In comparison to the beginning of the volume, Chapters 4 to 6 focus on providing practical and conceptual advice for readers considering how to tackle paradata in their work. Chapter 4 showcases a set of methods and approaches for researchers and other data makers on how to plan for creating and capturing paradata in advance before data making takes place and how to generate and document paradata when datasets are in the making. Chapter 5 presents a similar selection of methods for data reusers, which can be used for finding and identifying implicit and explicit paradata in already existing datasets and data documentation where such information is not necessarily clearly marked as being paradata. In Chapter 6, the focus is on data managers. Rather than presenting a comparable set of methods to Chapters 4 and 5, it sets forth a framework of strategies for managing paradata on a scale from standardised, structured descriptors to material with varying degrees of potential to inform users of data-related practices and processes.

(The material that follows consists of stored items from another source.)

(* ===== verification/PoolCircuit.v ===== *)
(** * The encrypted clearing circuit ([pkg/ares/pool/circuit_openfhe.go])

    Clearing on two encrypted curves: the comparator's coefficients, the circuit
    on a context handle, the decoding of its decrypted outputs, and the circuit
    as the calibration sees it.  Read over rationals, on a handle whose
    operations err by a bounded amount in every slot, circuit and decoding give
    the plaintext clearing's bucket and its volumes up to a bounded error. *)

From Stdlib Require Import SpecFloat QArith Lqa.
From S2P Require Import Prelude Float64 FloatExact HelperClient HelperServer Pool Calibration.
Import FloatExact HelperClient HelperServer Calibration Pool.

#[local] Open Scope string_scope.
#[local] Open Scope list_scope.
#[local] Open Scope Z_scope.
#[local] Open Scope go_scope.

Module PoolCircuit.

(** ** The comparator *)

(** A constant quotient, rounded once. *)
Definition const_ratio (n d : Z) : float64 := f64_div (f64_of_Z n) (f64_of_Z d).

Definition tanhSeries : list float64 :=
  [f64_one; const_ratio (-1) 3; const_ratio 2 15; const_ratio (-17) 315; const_ratio 62 2835;
   const_ratio (-1382) 155925; const_ratio 21844 6081075].

Section comparator.
(** [math.Pow]. *)
Context (Pow : float64 -> float64 -> float64).

Fixpoint place_terms (degree : Z) (half : float64) (i : Z) (series coeffs : list float64) : list float64 :=
  match series with
  | [] => coeffs
  | tc :: series' =>
      let d := 2 * i + 1 in
      if degree <? d then coeffs
      else place_terms degree half (i + 1) series'
             (<[Z.to_nat d := f64_mul (f64_mul (f64_lit 5 1) tc) (Pow half (f64_of_Z d))]> coeffs)
  end.

Definition LogisticCoeffs (degree : Z) (gain : float64) : option (list float64) :=
  let degree := if degree <? 1 then 1 else degree in
  coeffs ← make (wrap64 (degree + 1));
  Some (place_terms degree (f64_div gain (f64_of_Z 2)) 0 tanhSeries (<[0%nat := f64_lit 5 1]> coeffs)).
End comparator.

(** Horner's rule, from the last coefficient. *)
Definition evalPolyAt {F} `{Num F} (coeffs : list F) (x : F) : F :=
  foldr (fun c acc => n_add (n_mul acc x) c) n_zero coeffs.

(** ** The circuit *)

Record ClearingInputs := mkInputs { in_Supply : bytes; in_Demand : bytes }.

Record ClearingOutputs := mkOutputs {
  Step : bytes;
  OneHot : bytes;
  SupplyAt : bytes;
  SupplyPrevAt : bytes;
  DemandAt : bytes
}.

Section circuit.
Context {W : Type} `{Bridge W} `{!BridgeEval (W := W)}.
(** The [%v] of a float. *)
Context (fmt_v : float64 -> string).

Definition grid_text (e : pool_error) : string :=
  match e with
  | BadTick t => "pool: TickCt must be > 0, got " +:+ fmt_v t
  | BadBuckets n => "pool: NumBuckets must be > 0, got " +:+ pretty n
  | BadSlots n => "pool: NumSlots must be > 0, got " +:+ pretty n
  | _ => ""
  end.

(** A library call may panic before it is reached ([None]). *)
Definition C (A : Type) : Type := W -> option (W * (string + A)).

Definition cret {A} (a : A) : C A := fun w => Some (w, inr a).
Definition cfail {A} (e : string) : C A := fun w => Some (w, inl e).
Definition ccall {A} (prefix : string) (m : B W A) : C A := fun w => Some (wrapped prefix m w).
Definition cbind {A A'} (m : C A) (f : A -> C A') : C A' := fun w =>
  match m w with
  | None => None
  | Some (w', inl e) => Some (w', inl e)
  | Some (w', inr a) => f a w'
  end.
Definition cpanic {A A'} (o : option A) (f : A -> C A') : C A' := match o with None => fun _ => None | Some a => f a end.

Notation "'let+' x ':=' p 'in' k" := (cbind p (fun x => k)) (at level 200, x pattern, p at level 100, k at level 200).
(* ===== verification/Bfv.v ===== *)
(** * BFV encodings ([pkg/ares/crypto/bfv])

    Quantized vectors and payload bytes as packed integers. *)

From Stdlib Require Import SpecFloat.
From S2P Require Import Prelude Float64.

#[local] Open Scope Z_scope.
#[local] Open Scope go_scope.

Module Bfv.

(** [math.Round]: to the nearest integer, halves away from zero. *)
Definition f64_round (f : float64) : option Z :=
  match f with
  | S754_zero _ => Some 0
  | S754_finite s m e =>
      Some (cond_Zopp s (if 0 <=? e then Zpos m * 2 ^ e else (2 * Zpos m + 2 ^ (- e)) / 2 ^ (1 - e)))
  | _ => None
  end.

Section quantize.
Context `{GoConv}.

Definition quantize (scale : Z) (v : float64) : Z :=
  let x := f64_mul v (f64_of_Z scale) in
  let q := f64_int_of x (f64_round x) in
  let q := if q <? - scale then - scale else q in
  if scale <? q then scale else q.

Definition QuantizeSigned (values : list float64) (scale : Z) : list Z :=
  if scale <=? 0 then replicate (length values) 0 else quantize scale <$> values.

(** Every quantized coordinate is within the scale, for any input. *)
Lemma QuantizeSigned_bounds values scale :
  0 <= scale -> length (QuantizeSigned values scale) = length values /\
  Forall (fun q => - scale <= q <= scale) (QuantizeSigned values scale).
Proof.
  intros Hs. unfold QuantizeSigned. destruct (scale <=? 0) eqn:Hz.
  - split; [apply length_replicate|]. apply Forall_replicate. lia.
  - split; [apply length_fmap|]. apply Forall_fmap, Forall_forall. intros v _. unfold compose, quantize.
    repeat case_match; lia.
Qed.
End quantize.

(** [None] is the panic of a negative length. *)
Definition PayloadBytesToSlots (payload : bytes) (slotCount : Z) : option (list Z) :=
  if slotCount <? 0 then None
  else
    let bs := Z_of_byte <$> take (Z.to_nat slotCount) payload in
    Some (bs ++ replicate (Z.to_nat slotCount - length bs) 0).

Inductive slot_error := NegativeLength | TooLong (payloadLen slots : Z) | OutOfByteRange (i : nat) (v : Z).

Fixpoint slot_bytes (i : nat) (slots : list Z) : slot_error + bytes :=
  match slots with
  | [] => inr []
  | v :: slots' =>
      if (v <? 0) || (255 <? v) then inl (OutOfByteRange i v)
      else match slot_bytes (S i) slots' with inl e => inl e | inr out => inr (byte_of_Z v :: out) end
  end.

Definition SlotsToPayloadBytes (slots : list Z) (payloadLen : Z) : slot_error + bytes :=
  if payloadLen <? 0 then inl NegativeLength
  else if zlen slots <? payloadLen then inl (TooLong payloadLen (zlen slots))
  else slot_bytes 0 (take (Z.to_nat payloadLen) slots).

Lemma slot_bytes_of_bytes i payload : slot_bytes i (Z_of_byte <$> payload) = inr payload.
Proof.
  revert i. induction payload as [|b payload IH]; intros i; [done|]. cbn [fmap list_fmap slot_bytes].
  pose proof (Z_of_byte_range b). replace ((Z_of_byte b <? 0) || (255 <? Z_of_byte b)) with false.
  - by rewrite IH, byte_of_Z_of_byte.
  - symmetry. apply orb_false_iff. split; lia.
Qed.

(** A payload that fits its slots comes back. *)
Lemma payload_slots_roundtrip payload slotCount :
  zlen payload <= slotCount ->
  exists slots, PayloadBytesToSlots payload slotCount = Some slots /\ zlen slots = slotCount /\
    SlotsToPayloadBytes slots (zlen payload) = inr payload.
Proof.
  unfold zlen. intros Hl. unfold PayloadBytesToSlots. replace (slotCount <? 0) with false by lia.
  rewrite take_ge by lia. eexists. split; [done|].
  assert (Hlen : Z.of_nat (length ((Z_of_byte <$> payload) ++
    replicate (Z.to_nat slotCount - length (Z_of_byte <$> payload)) 0)) = slotCount)
    by (rewrite length_app, length_replicate, length_fmap; lia).
  split; [done|]. unfold SlotsToPayloadBytes, zlen. rewrite Hlen.
  replace (Z.of_nat (length payload) <? 0) with false by lia.
  replace (slotCount <? Z.of_nat (length payload)) with false by lia.
  rewrite Nat2Z.id, take_app_le, take_ge by (rewrite length_fmap; lia). apply slot_bytes_of_bytes.
Qed.
End Bfv.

The final two chapters of this volume embark on comprehensive theorisation and reflection of what paradata is and how it works. Chapter 7 presents a paradata reference model with an aim of providing a framework for conceptualising paradata and how it links to practices and processes, and the human working knowledge used to engage with them. Rather than providing an objectivist account of paradata as a thing, the model emphasises the processual nature of paradata as being made and being in the making on a continuum of data being constantly produced and reproduced. At the closing of the volume, Chapter 8 discusses the premise of making paradata matter, paths for future research, and emphasises the need for ethical commitment when pursuing the documentation of data making.
1.5 Conclusion: Paradata Matters
As a final introductory note, it is fair to disclose already at the outset that the general premise of this volume is that paradata matters. Put simply, we posit that without paradata it is questionable if there can be meaningful data reuse. Having said that, we also want to underline at the very beginning that paradata takes many forms that are difficult to find and identify. Also, as the following chapters demonstrate, people still do a lot without knowing what ‘needs’ to be known, circumventing paradata, and without knowing what they know that they ‘need’ to know. People also adapt their data reuse to what is possible, changing their behaviour to match what they find doable with the available paradata. Paradata is also quite obviously difficult. Paradata, the work required to make paradata and to make it useful is a part of the invisible work of rendering (Ellingsen and Monteiro 2003) that often remains under the radar and is genuinely demanding to support. What this implies though is not that paradata does not matter but rather that its complexity makes it both challenging and crucial to understand.